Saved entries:

[Start of section]

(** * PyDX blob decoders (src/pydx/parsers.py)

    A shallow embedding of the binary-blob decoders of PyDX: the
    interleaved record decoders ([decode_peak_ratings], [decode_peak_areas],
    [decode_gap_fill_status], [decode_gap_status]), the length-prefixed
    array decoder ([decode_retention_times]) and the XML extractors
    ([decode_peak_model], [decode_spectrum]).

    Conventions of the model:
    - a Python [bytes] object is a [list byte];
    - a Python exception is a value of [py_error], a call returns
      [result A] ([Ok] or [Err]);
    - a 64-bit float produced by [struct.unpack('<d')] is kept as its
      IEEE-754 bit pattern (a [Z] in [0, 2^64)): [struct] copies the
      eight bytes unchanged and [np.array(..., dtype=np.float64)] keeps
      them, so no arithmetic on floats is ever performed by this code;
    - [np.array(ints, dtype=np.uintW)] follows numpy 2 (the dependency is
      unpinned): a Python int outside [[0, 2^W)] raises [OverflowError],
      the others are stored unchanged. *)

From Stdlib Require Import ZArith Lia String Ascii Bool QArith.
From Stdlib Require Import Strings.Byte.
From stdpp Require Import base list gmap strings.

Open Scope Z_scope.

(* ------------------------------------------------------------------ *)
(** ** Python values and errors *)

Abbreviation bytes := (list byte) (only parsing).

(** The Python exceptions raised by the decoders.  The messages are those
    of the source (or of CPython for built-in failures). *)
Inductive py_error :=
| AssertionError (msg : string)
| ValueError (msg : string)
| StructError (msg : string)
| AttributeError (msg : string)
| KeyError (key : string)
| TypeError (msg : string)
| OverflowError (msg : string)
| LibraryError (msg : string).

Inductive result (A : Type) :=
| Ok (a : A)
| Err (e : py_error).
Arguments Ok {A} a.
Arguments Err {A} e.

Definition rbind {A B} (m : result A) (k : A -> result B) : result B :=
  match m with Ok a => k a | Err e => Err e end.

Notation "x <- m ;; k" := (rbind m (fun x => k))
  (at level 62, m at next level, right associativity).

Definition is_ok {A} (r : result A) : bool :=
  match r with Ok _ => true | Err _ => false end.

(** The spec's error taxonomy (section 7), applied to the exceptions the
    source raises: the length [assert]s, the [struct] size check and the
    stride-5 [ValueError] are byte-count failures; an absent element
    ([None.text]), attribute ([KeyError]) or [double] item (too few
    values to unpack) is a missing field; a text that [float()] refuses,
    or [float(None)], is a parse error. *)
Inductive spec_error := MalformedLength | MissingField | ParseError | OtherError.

[End of section]

• _Exercise description_: Write every record out again, letter for letter.

• _Response below_:
(** * PyDX blob decoders (src/pydx/parsers.py)

    A shallow embedding of the binary-blob decoders of PyDX: the
    interleaved record decoders ([decode_peak_ratings], [decode_peak_areas],
    [decode_gap_fill_status], [decode_gap_status]), the length-prefixed
    array decoder ([decode_retention_times]) and the XML extractors
    ([decode_peak_model], [decode_spectrum]).

    Conventions of the model:
    - a Python [bytes] object is a [list byte];
    - a Python exception is a value of [py_error], a call returns
      [result A] ([Ok] or [Err]);
    - a 64-bit float produced by [struct.unpack('<d')] is kept as its
      IEEE-754 bit pattern (a [Z] in [0, 2^64)): [struct] copies the
      eight bytes unchanged and [np.array(..., dtype=np.float64)] keeps
      them, so no arithmetic on floats is ever performed by this code;
    - [np.array(ints, dtype=np.uintW)] follows numpy 2 (the dependency is
      unpinned): a Python int outside [[0, 2^W)] raises [OverflowError],
      the others are stored unchanged. *)

From Stdlib Require Import ZArith Lia String Ascii Bool QArith.
From Stdlib Require Import Strings.Byte.
From stdpp Require Import base list gmap strings.

Open Scope Z_scope.

(* ------------------------------------------------------------------ *)
(** ** Python values and errors *)

Abbreviation bytes := (list byte) (only parsing).

(** The Python exceptions raised by the decoders.  The messages are those
    of the source (or of CPython for built-in failures). *)
Inductive py_error :=
| AssertionError (msg : string)
| ValueError (msg : string)
| StructError (msg : string)
| AttributeError (msg : string)
| KeyError (key : string)
| TypeError (msg : string)
| OverflowError (msg : string)
| LibraryError (msg : string).

Inductive result (A : Type) :=
| Ok (a : A)
| Err (e : py_error).
Arguments Ok {A} a.
Arguments Err {A} e.

Definition rbind {A B} (m : result A) (k : A -> result B) : result B :=
  match m with Ok a => k a | Err e => Err e end.

Notation "x <- m ;; k" := (rbind m (fun x => k))
  (at level 62, m at next level, right associativity).

Definition is_ok {A} (r : result A) : bool :=
  match r with Ok _ => true | Err _ => false end.

(** The spec's error taxonomy (section 7), applied to the exceptions the
    source raises: the length [assert]s, the [struct] size check and the
    stride-5 [ValueError] are byte-count failures; an absent element
    ([None.text]), attribute ([KeyError]) or [double] item (too few
    values to unpack) is a missing field; a text that [float()] refuses,
    or [float(None)], is a parse error. *)
Inductive spec_error := MalformedLength | MissingField | ParseError | OtherError.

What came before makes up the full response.